__EXERCISE__
From the records beneath, determine how many lines contain "Python" and report only that figure.

───── SUPPLIED ENTRIES ─────

(** * Vehicle tracking backend: Kalman smoothing, ingestion, cache and broadcast

    A shallow embedding of

      - [backend/services/fusion/kalman_filter.py]   (module [Kalman]),
      - [backend/services/fusion/service.py]         (module [Fusion]),
      - [backend/services/ingestion/service.py] and
        [database/redis_manager.py]                  (module [Ingestion]),
      - [backend/services/routing/optimizer.py]      (module [Routing]),
      - [backend/services/prediction/service.py]     (module [Prediction]),
      - [backend/api_gateway/main.py]                (module [Gateway]).

    Numbers.  The Python code computes on IEEE binary64 values through
    numpy.  The filter is embedded twice.  Module [Kalman] computes on
    exact rationals (the canonical fractions [Qc], with Leibniz equality):
    the arithmetic the code spells out, without rounding, infinities or
    NaN.  Module [Binary64] computes on binary64 values (the primitive
    floats of the kernel), rounding after every operation as numpy does:
    what is said of singular innovation covariances, of NaN and of the
    symmetry and the sign of the covariance as the code computes it is
    said there.

    Concurrency.  The handlers are modelled one call at a time: the
    interleavings of [await] points are outside the embedding.

    Time.  A Redis key is stored with its time to live and read while it
    lives: the expiry of keys is outside the embedding. *)

From Stdlib Require Import QArith Qcanon Lia List ZArith.
From Stdlib Require PrimFloat.
From stdpp Require Import gmap strings pretty.
Import ListNotations.
(** * Feature-extraction transformers of [transform/__init__.py]

    A shallow embedding of the seven estimator classes of the module
    (spectrogram, summary statistics, whitening, flattening, function
    application, filtering, differencing) and the properties their
    specification states about them.

    Conventions.
    - A Python number is a rational ([Q]); arithmetic is exact, so float
      rounding and NaN are outside the model.  Integers that the code uses
      as sizes and indices are [nat] or [Z].
    - A numpy array is an [ndarray]: its shape and its elements in
      row-major order, as numpy stores a C-contiguous array.
    - A Python exception is a value of [exn]; code that may raise returns
      a [result].
    - Library routines (matplotlib's [specgram], numpy's [log10], the PCA
      solver, user supplied callables) are section variables. *)

From Stdlib Require Import QArith ZArith Lia Lqa String.
From stdpp Require Import base list.

Open Scope Q_scope.

(** ** Exceptions and results *)

Inductive exn : Type :=
| ValueError
| IndexError
| TypeError
| AssertionError
| AttributeError (attr : string)
| UnboundLocalError (name : string).

Inductive result (A : Type) : Type :=
| Ok (a : A)
| Raise (e : exn).

Arguments Ok {A} a.
Arguments Raise {A} e.

Definition bind {A B : Type} (r : result A) (k : A -> result B) : result B :=
  match r with
  | Ok a => k a
  | Raise e => Raise e
  end.

Notation "x <- r ;; k" := (bind r (fun x => k))
  (at level 100, r at next level, right associativity).

Definition is_ok {A : Type} (r : result A) : bool :=
  match r with Ok _ => true | Raise _ => false end.

(** A [for] loop over [enumerate xs] that threads a state and stops at the
    first exception. *)
Fixpoint for_enumerate {A S : Type} (body : nat -> A -> S -> result S)
    (i : nat) (xs : list A) (s : S) : result S :=
  match xs with
  | [] => Ok s
  | x :: xs' => s' <- body i x s ;; for_enumerate body (Datatypes.S i) xs' s'
  end.

(** ** Python numbers *)

Definition Qltb (a b : Q) : bool := negb (Qle_bool b a).

(** [int(q)]: truncation toward zero. *)
Definition py_int (q : Q) : Z := Z.quot (Qnum q) (Zpos (Qden q)).

(** ** numpy arrays *)

Definition vec : Type := list Q.

Record ndarray : Type := NDArray { shape : list nat; data : vec }.

Definition numel (s : list nat) : nat := foldr Nat.mul 1%nat s.

(** [a.size] *)
Definition size (a : ndarray) : nat := numel (shape a).


(** [a.shape[k]] *)
Definition shape_at (a : ndarray) (k : nat) : result nat :=
  match shape a !! k with
  | Some n => Ok n
  | None => Raise IndexError
  end.

(** [np.empty(s)]: the cells are uninitialised in numpy; they hold 0 here. *)
Definition np_empty (s : list nat) : ndarray := NDArray s (replicate (numel s) 0).

(** [a[i]] for an index [i] along the first axis (a view in numpy). *)
Definition item (a : ndarray) (i : nat) : ndarray :=
  let k := numel (tail (shape a)) in
  NDArray (tail (shape a)) (take k (drop (i * k) (data a))).

(** [for a_i in a]: the sub-arrays along the first axis; a 0-d array is not
    iterable. *)
Definition iter (a : ndarray) : result (list ndarray) :=
  match shape a with
  | [] => Raise TypeError
  | n :: _ => Ok (map (item a) (seq 0 n))
  end.

(** [a.flatten()] *)
Definition flatten_array (a : ndarray) : ndarray := NDArray [size a] (data a).

(** Overwrite [length vs] cells of [l] from offset [off] on. *)
Definition splice (l : vec) (off : nat) (vs : vec) : vec :=
  take off l ++ vs ++ drop (off + length vs) l.

(** Element [(r, c)] of a 2-D array with [w] columns. *)
Definition get2 (w : nat) (d : vec) (r c : nat) : Q := nth (r * w + c) d 0.

(** The elements of a 2-D array of shape [(h, w)] given by an index function. *)
Definition tabulate2 (h w : nat) (f : nat -> nat -> Q) : vec :=
  flat_map (fun r => map (f r) (seq 0 w)) (seq 0 h).

(** [a.T] of a 2-D array; numpy reverses the axes, so arrays of other
    dimensions are only covered for 0-d and 1-d (unchanged). *)
Definition transpose_array (a : ndarray) : ndarray :=
  match shape a with
  | [h; w] => NDArray [w; h] (tabulate2 w h (fun c r => get2 w (data a) r c))
  | _ => a
  end.

(** [a[:n]]: the first [n] sub-arrays along the first axis. *)
Definition take_rows (n : nat) (a : ndarray) : ndarray :=
  match shape a with
  | [] => a
  | h :: s => NDArray (Nat.min n h :: s) (take (Nat.min n h * numel s) (data a))
  end.

(** Broadcasting of a source to a target of shape [ts], for targets of one
    or two axes and sources of at most the target's dimension: the axes are
    aligned from the last one, and every source axis has the target's
    length or length 1. *)
Definition broadcast (ts : list nat) (src : ndarray) : result vec :=
  match ts, shape src with
  | [n], [m] =>
      if (m =? n)%nat then Ok (data src)
      else if (m =? 1)%nat then Ok (replicate n (nth 0 (data src) 0))
      else Raise ValueError
  | [h; w], [h'; w'] =>
      if (((h' =? h) || (h' =? 1)) && ((w' =? w) || (w' =? 1)))%nat
      then Ok (tabulate2 h w (fun r c =>
                 get2 w' (data src) (if (h' =? 1)%nat then 0%nat else r)
                                     (if (w' =? 1)%nat then 0%nat else c)))
      else Raise ValueError
  | [h; w], [w'] =>
      if ((w' =? w) || (w' =? 1))%nat
      then Ok (tabulate2 h w (fun _ c =>
                 nth (if (w' =? 1)%nat then 0%nat else c) (data src) 0))
      else Raise ValueError
  | _, _ => Raise ValueError
  end.

(** [a[i, ...] = src]: assignment to the [i]-th sub-array along the first
    axis, with broadcasting of [src]. *)
Definition assign_item (a : ndarray) (i : nat) (src : ndarray) : result ndarray :=
  match shape a with
  | [] => Raise IndexError
  | n :: s =>
      if (i <? n)%nat
      then vs <- broadcast s src ;;
           Ok (NDArray (shape a) (splice (data a) (i * numel s) vs))
      else Raise IndexError
  end.

(** [a[i, lo:hi] = src] on a 2-D array; a slice is clamped to the row. *)
Definition assign_slice (a : ndarray) (i lo hi : nat) (src : ndarray) : result ndarray :=
  match shape a with
  | [n; w] =>
      if (i <? n)%nat
      then let hi' := Nat.min hi w in
           let lo' := Nat.min lo hi' in
           vs <- broadcast [(hi' - lo')%nat] src ;;
           Ok (NDArray (shape a) (splice (data a) (i * w + lo') vs))
      else Raise IndexError
  | _ => Raise IndexError
  end.

(** [a.reshape(s)] *)
Definition reshape (a : ndarray) (s : list nat) : result ndarray :=
  if (numel s =? size a)%nat then Ok (NDArray s (data a)) else Raise ValueError.

(** [a.reshape(s + [-1])]: the last length is inferred, which numpy refuses
    when the known lengths multiply to 0 or do not divide the size. *)
Definition reshape_infer_last (a : ndarray) (s : list nat) : result ndarray :=
  let known := numel s in
  if ((known =? 0) || negb (size a mod known =? 0))%nat then Raise ValueError
  else Ok (NDArray (s ++ [(size a / known)%nat]) (data a)).

Fixpoint mapM {A B : Type} (f : A -> result B) (l : list A) : result (list B) :=
  match l with
  | [] => Ok []
  | x :: l' => y <- f x ;; ys <- mapM f l' ;; Ok (y :: ys)
  end.

(** [a.searchsorted(v, side='right')]: numpy's binary search, which keeps
    [lo <= hi] and moves [lo] past every probed element that is [<= v]. *)
Fixpoint bsearch_right (fuel : nat) (a : vec) (v : Q) (lo hi : nat) : nat :=
  match fuel with
  | O => lo
  | Datatypes.S fuel' =>
      if (lo <? hi)%nat then
        let mid := (lo + (hi - lo) / 2)%nat in
        if Qle_bool (nth mid a 0) v
        then bsearch_right fuel' a v (Datatypes.S mid) hi
        else bsearch_right fuel' a v lo mid
      else lo
  end.

Definition searchsorted_right (a : vec) (v : Q) : nat :=
  bsearch_right (Datatypes.S (length a)) a v 0 (length a).

(** ** SpectrogramTransformer *)

Module SpectrogramTransformer.

Inductive np_dtype : Type := float32 | float64.

(** The values the [window] argument takes: [None], a string, or a
    callable on one segment. *)
Inductive window_arg : Type :=
| WNone
| WStr (s : string)
| WFunc (f : vec -> vec).

Record t : Type := Build {
  pad_to : option Z;
  NFFT : Z;
  noverlap : Q;
  clip : Q;
  dtype : np_dtype;
  log : bool;
  flatten : bool;
  transpose : bool;
  window : window_arg
}.

(** [__init__]: every argument is stored as given, except a [noverlap]
    below 1, which is taken as a fraction of [NFFT]. *)
Definition init (pad_to : option Z) (NFFT : Z) (noverlap clip : Q)
    (dtype : np_dtype) (log flatten transpose : bool) (window : window_arg) : t :=
  let noverlap :=
    if Qltb noverlap 1 then inject_Z (py_int (inject_Z NFFT * noverlap))
    else noverlap in
  Build pad_to NFFT noverlap clip dtype log flatten transpose window.

(** The constructor's default arguments. *)
Definition default : t :=
  init None 256 200 1000 float32 true true false WNone.

(** The clip step of [transform]: rows of frequencies above [clip] are cut. *)
Definition clip_step (self : t) (freqs : vec) (Pxx : ndarray) : ndarray :=
  if Qltb (clip self) 1000 then
    let n_fx := searchsorted_right freqs (clip self) in
    take_rows n_fx Pxx
  else Pxx.

(** The same place in the pipeline with clipping disabled. *)
Definition clip_disabled (self : t) (freqs : vec) (Pxx : ndarray) : ndarray := Pxx.

Section Library.

(** [mlab.specgram(x, NFFT, Fs, pad_to, noverlap, window)], returning
    the power matrix, the frequencies and the segment times. *)
Variable specgram :
  ndarray -> Z -> Q -> option Z -> Q -> window_arg -> result (ndarray * vec * vec).
Variable log10 : Q -> Q.
Variables window_hanning window_none : vec -> vec.

Definition resolve_window (w : window_arg) : window_arg :=
  let w := match w with WNone => WFunc window_hanning | _ => w end in
  match w with
  | WStr s => if String.eqb s "none" then WFunc window_none else w
  | _ => w
  end.

(** The body of the loop up to the allocation of the output: the
    spectrogram of one signal, after the log, clip and transpose steps.
    [clipper] is the clip step. *)
Definition spectrum (clipper : t -> vec -> ndarray -> ndarray)
    (self : t) (w : window_arg) (X_i : ndarray) : result ndarray :=
  r <- specgram X_i (NFFT self) 2000 (pad_to self) (noverlap self) w ;;
  let '(Pxx, freqs, _) := r in
  let Pxx :=
    if log self
    then NDArray (shape Pxx) (map (fun p => 10 * log10 p) (data Pxx))
    else Pxx in
  let Pxx := clipper self freqs Pxx in
  let Pxx := if transpose self then transpose_array Pxx else Pxx in
  Ok Pxx.

(** The rest of the loop body: allocate [X_prime] on the first signal,
    then write row [i]. [N] is [X.shape[0]]. *)
Definition store (self : t) (N i : nat) (Pxx : ndarray)
    (X_prime : option ndarray) : result (option ndarray) :=
  out <- match X_prime with
         | Some a => Ok a
         | None =>
             if flatten self then Ok (np_empty [N; size Pxx])
             else h <- shape_at Pxx 0 ;;
                  w <- shape_at Pxx 1 ;;
                  Ok (np_empty [N; h; w])
         end ;;
  out <- (if flatten self
          then assign_item out i (flatten_array Pxx)
          else assign_item out i Pxx) ;;
  Ok (Some out).

Definition transform_with (clipper : t -> vec -> ndarray -> ndarray)
    (self : t) (X : ndarray) : result (option ndarray) :=
  let w := resolve_window (window self) in
  rows <- iter X ;;
  for_enumerate
    (fun i X_i X_prime =>
       Pxx <- spectrum clipper self w X_i ;;
       store self (length rows) i Pxx X_prime)
    0 rows None.

(** [transform]; [None] is the value of [X_prime] when the loop never ran. *)
Definition transform : t -> ndarray -> result (option ndarray) :=
  transform_with clip_step.

(** [transform] without the clip step. *)
Definition transform_clip_disabled : t -> ndarray -> result (option ndarray) :=
  transform_with clip_disabled.

End Library.

(** *** A stand-in for the library, to run the model

    It rejects [NFFT <= noverlap] as mlab's [specgram] asserts, and
    otherwise returns the power spectrum of an all-zero signal of the
    length of [x]: [pad/2 + 1] rows of frequencies [k * Fs / pad] and one
    column per segment of length [NFFT] at stride [NFFT - noverlap]. *)
Definition specgram_zero (x : ndarray) (NFFT : Z) (Fs : Q) (pad_to : option Z)
    (noverlap : Q) (w : window_arg) : result (ndarray * vec * vec) :=
  if Qle_bool (inject_Z NFFT) noverlap then Raise AssertionError
  else
    let pad := match pad_to with Some p => p | None => NFFT end in
    let F := Z.to_nat (pad / 2 + 1) in
    let len := Z.max (Z.of_nat (length (data x))) NFFT in
    let step := (NFFT - py_int noverlap)%Z in
    let W := Z.to_nat ((len - NFFT) / step + 1) in
    Ok (NDArray [F; W] (replicate (F * W) 0),
        map (fun k => inject_Z (Z.of_nat k) * Fs / inject_Z pad) (seq 0 F),
        map (fun k => inject_Z (Z.of_nat k * step) / Fs) (seq 0 W)).

Definition log10_stub (q : Q) : Q := q.
Definition window_stub (v : vec) : vec := v.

─────

__FINISHED EXERCISE__
4